Skill in Action: A Yogic Perspective

“Yoga is skill in action,” says Bhagavat Gita, the well-known Indian Scripture. But this famous verse is mostly interpreted to mean professional dexterity in action. If this is the real meaning of the verse then everyone who is professionally skillful, from the cobbler to the criminal, has to be considered as yogis. In this article, the author brings out the true and deeper meaning of Gita’s verse.

This famous line from the Gita has often been interpreted as calling for efficiency in work. Work shall not be executed in a wasteful, shabby way. It should be done with due application, concentration and speed. But that is not the real purport, especially in the context of the Doctrine of Works enunciated in the scripture.

Works are inevitable, says the text. It is a law of life that activity should go on. It is not merely manual work, physically visible activity that is meant. Work is an output of energies and that goes on on all levels of the being. The activity of thoughts in the mind, the movement of emotions in the heart, the rush of impulses in the vital, the urge for movement in the body – all these are activities that come under the broad umbrella of work. Now each action which implies a release of appropriate energies in the being, evokes a corresponding reaction in Nature. We call it karma. Every action forges its own karma, bondage. The Gita shows a way to avoid this entanglement in karmic bondage.

As long as one lives, action is unavoidable. Every one has to do it. There is, however, a skill in doing it in such a way that it does not sow the seeds of karma. It is an art of consciousness. Karma is determined by the motive, intention behind the act. When this motive is governed by personal desire, an immediate karma follows. But if the motive – factor is eliminated, if the work is done because it is to be done, kartavyam, without personal interest – then there is no karma on the personal level. In addition to this requirement, the Gita counsels an offering of the act to the Divine in a spirit of consecration. So done, instead of becoming a link in the chain of karma, action turns into a means of liberation. Each work offered to the Master of the being in devotion, as a form of self-giving, leads the doer one step nearer the Divine. As things progress in this direction, the sense of the doer gets replaced by the consciousness of the instrument. The culmination comes when the person becomes totally identified with the Divine Shakti that works through him. He becomes one with the Divine Consciousness.

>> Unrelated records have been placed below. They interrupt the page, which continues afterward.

Lemma single_live_session_witness :
  (0 ∉ cancelled (ex_registry demo_gap) ∧ 1 ∉ cancelled (ex_registry demo_gap)
   ∧ detached 0 demo_gap
   ∧ (∀ c s, inner (ex_registry demo_gap) !! c = Some s → cs_session_cancel s ≠ 0)
   ∧ is_current_session "c1/edge" "s2" (ex_registry demo_gap) = true)
  ∧ 0 ∈ cancelled (ex_registry demo_gap_closed)
  ∧ is_current_session "c1/edge" "s2" (ex_registry demo_gap_closed) = true.
Proof.
  assert (H0 : 0 ∉ cancelled (ex_registry demo_gap))
    by (refine (bool_decide_eq_false_1 _ _); vm_compute; reflexivity).
  assert (H1 : 1 ∉ cancelled (ex_registry demo_gap))
    by (refine (bool_decide_eq_false_1 _ _); vm_compute; reflexivity).
  assert (Hd : detached 0 demo_gap).
  { exists false, (demo_session 7 "s1" None 10 0). split; [by left|reflexivity]. }
  assert (Hn : ¬ detached 1 demo_gap).
  { intros (b&s&[Hs|Hs]%elem_of_cons&Ht); [|by apply not_elem_of_nil in Hs].
    injection Hs as -> ->. discriminate. }
  destruct (single_live_session demo_gap "c1/edge" "s1" 0 "s2" 1 demo_gap_reachable)
    as (_&Hg&_); [by right; left|by left|done|done|].
  destruct (single_live_session demo_gap "c1/edge" "s2" 1 "s2" 1 demo_gap_reachable)
    as ([?|[Hc _]]&_&_); [by left|by left|done|done|done|].
  destruct (single_live_session demo_gap_closed "c1/edge" "s2" 1 "s2" 1
              demo_gap_closed_reachable) as ([(b&s&Hs&_)|[Hc' _]]&_&_);
    [by left|by left| | |by apply not_elem_of_nil in Hs|].
  1-2: refine (bool_decide_eq_false_1 _ _); vm_compute; reflexivity.
  split_and!; [done|done|done|by apply Hg|done| |done].
  refine (bool_decide_eq_true_1 _ _). vm_compute. reflexivity.
Defined.

(** Registering over a live session is an atomic takeover: the displaced
    session's id is reported and its token cancelled, its task's
    [mark_offline] and [is_current_session] calls no longer have any effect on
    the new session, and the new session is online. *)
Theorem register_takeover cid info tx sid own now r s old_tx o r' :
  inner r !! cid = Some s → cs_stream_tx s = Some old_tx →
  cs_session_id s ≠ sid →
  next_ref r ∉ cancelled r → cs_session_cancel s ≠ next_ref r →
  register_owned_cancellable cid info tx sid own now r = (o, r') →
  ro_displaced_session_id o = Some (cs_session_id s)
  ∧ is_cancelled (cs_session_cancel s) r' = true
  ∧ is_current_session cid (cs_session_id s) r' = false
  ∧ (∀ t, mark_offline cid (cs_session_id s) t r' = (false, r'))
  ∧ sv_stream_tx <$> get_session cid r' = Some (Some tx).
Proof.
  intros Hs Htx Hne Hfr Hfr' Hreg.
  apply register_spec in Hreg as (Ho&Hn&Hf&Hin&Hc&Hd). rewrite Hs in Hc, Hd. simpl in *.
  rewrite Htx in Hc, Hd. simpl in *.
  assert (Hneq : String.eqb sid (cs_session_id s) = false) by (by apply String.eqb_neq).
  split_and!; [done| | | |].
  - unfold is_cancelled. apply bool_decide_eq_true_2. rewrite Hc. set_solver.
  - unfold is_current_session. rewrite Hin, lookup_insert_eq. done.
  - intros t. unfold mark_offline. rewrite Hin, lookup_insert_eq. simpl. by rewrite Hneq.
  - unfold get_session. rewrite Hin, lookup_insert_eq. simpl.
    unfold is_online, is_cancelled. simpl.
    rewrite (bool_decide_eq_false_2 (next_ref r ∈ cancelled r')); [done|].
    rewrite Hc. set_solver.
Qed.

Lemma register_takeover_witness :
  (register_owned_cancellable "c1/edge" demo_request 7 "s1" None 10 with_metrics).1
    = {| ro_displaced_session_id := None; ro_session_cancel := 0 |}
  ∧ ro_displaced_session_id
    (register_owned_cancellable "c1/edge" demo_request 8 "s2" None 20
       (register_owned_cancellable "c1/edge" demo_request 7 "s1" None 10 with_metrics).2).1
  = Some "s1".
Proof.
  split; [reflexivity|].
  eapply (register_takeover "c1/edge" demo_request 8 "s2" None 20
    (register_owned_cancellable "c1/edge" demo_request 7 "s1" None 10 with_metrics).2
    (demo_session 7 "s1" None 10 0) 7).
  - vm_compute. reflexivity.
  - reflexivity.
  - discriminate.
  - refine (bool_decide_eq_false_1 _ _). vm_compute. reflexivity.
  - discriminate.
  - vm_compute. reflexivity.
Defined.

(** A session goes offline at most once: [mark_offline] answers true only
    for the current session that is not yet marked, and whatever the registry
    does afterwards, short of a new registration or an eviction of that
    controller, a second call for the same session answers false. *)
Theorem mark_offline_once cid sid now r r' :
  mark_offline cid sid now r = (true, r') →
  is_current_session cid sid r = true
  ∧ sv_stream_tx <$> get_session cid r' = Some None
  ∧ (∃ s, inner r' !! cid = Some s ∧ cs_session_cancel s ∈ cancelled r')
  ∧ ∀ t, mark_offline cid sid t r' = (false, r').
Proof.
  unfold mark_offline. destruct (inner r !! cid) as [s|] eqn:Hs; [|done].
  destruct (String.eqb (cs_session_id s) sid) eqn:Hsid; [|done]. simpl.
  destruct (cs_offline_since s) eqn:Hoff; [done|]. intros [= <-].
  unfold is_current_session, get_session. simpl. rewrite Hs, !lookup_insert_eq. simpl.
  split_and!; [done| | |].
  - unfold is_online. simpl. done.
  - eexists. split; [done|]. simpl. set_solver.
  - intros t. by rewrite Hsid.
Qed.

Lemma mark_offline_once_witness :
  ∃ r', mark_offline "c1/edge" "s2" 30 demo_takeover = (true, r')
        ∧ mark_offline "c1/edge" "s2" 31 r' = (false, r').
Proof.
  destruct (mark_offline "c1/edge" "s2" 30 demo_takeover) as [b r'] eqn:E.
  assert (Hb : b = true).
  { change b with (b, r').1. rewrite <- E. vm_compute. reflexivity. }
  subst b. exists r'. split; [done|].
  by apply (mark_offline_once "c1/edge" "s2" 30 demo_takeover r' E).
Defined.

(** Fencing is immediate and irrevocable: after [fence_owned_session]
    answers true no view of that session can be dispatched to or match any
    holder and fence, and neither the flag nor the token ever recovers in any
    continuation of the execution. *)
Theorem fence_irrevocable cid r h d r' s o c' :
  reg_reachable {| ex_registry := r; ex_history := h; ex_detached := d |} →
  inner r !! cid = Some s → cs_ownership s = Some o →
  fence_owned_session cid r = (true, r') →
  rtc reg_step {| ex_registry := r'; ex_history := h; ex_detached := d |} c' →
  is_valid o (ex_registry c') = false ∧ is_cancelled (cs_session_cancel s) (ex_registry c') = true
  ∧ (∀ v holder fence, sv_ownership v = Some o →
       matches_ownership v holder fence (ex_registry c') = false)
  ∧ (∀ s', cs_session_cancel s' = cs_session_cancel s → is_online s' (ex_registry c') = false).
Proof.
  intros Hr Hs Ho Hf Hst. apply reg_reachable_inv in Hr.
  pose proof (step_fence cid {| ex_registry := r; ex_history := h; ex_detached := d |}) as Hstep.
  unfold on_registry_of in Hstep. simpl in Hstep. rewrite Hf in Hstep.
  assert (Hval : flags r' !! so_valid o = Some false ∧ cs_session_cancel s ∈ cancelled r').
  { unfold fence_owned_session in Hf. rewrite Hs, Ho in Hf. simplify_eq. simpl.
    split; [by rewrite lookup_insert_eq|set_solver]. }
  destruct (reg_step_inv _ _ Hr Hstep) as [Hr' _].
  destruct (reg_steps_inv _ c' Hr' Hst) as [_ (Hsub&Hfl&_)]. simpl in *.
  destruct Hval as [Hval Hcan]. apply Hfl in Hval. apply Hsub in Hcan.
  assert (Hv : is_valid o (ex_registry c') = false) by (unfold is_valid; by rewrite Hval).
  assert (Hk : is_cancelled (cs_session_cancel s) (ex_registry c') = true) by by apply bool_decide_eq_true_2.
  split_and!; [done|done| |].
  - intros v holder fence Hov. unfold matches_ownership. by rewrite Hov, Hv.
  - intros s' Hs'. unfold is_online. rewrite Hs', Hk. simpl. apply andb_false_r.
Qed.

Though his external being may be engaged in works, his inner being remains serene and uninvolved. This is the state of inaction in action. We may remark in passing that this is a state different from the one in which in a seeming inaction there is action: outwardly there is no activity, but in the mind, in the vital, there is furious surge of energies.

Thus kausalam, in the oft-quoted line from the Gita, does not mean skill, cleverness, super-efficiency, but the art of avoiding karma even when engaged in activity: inaction in action.

M.P. Pandit

The author is a well-known exponent and practitioner of Integral Yoga. He is also a prolific writer who has authored more than two hundred books, mainly on Yoga and Indian Culture.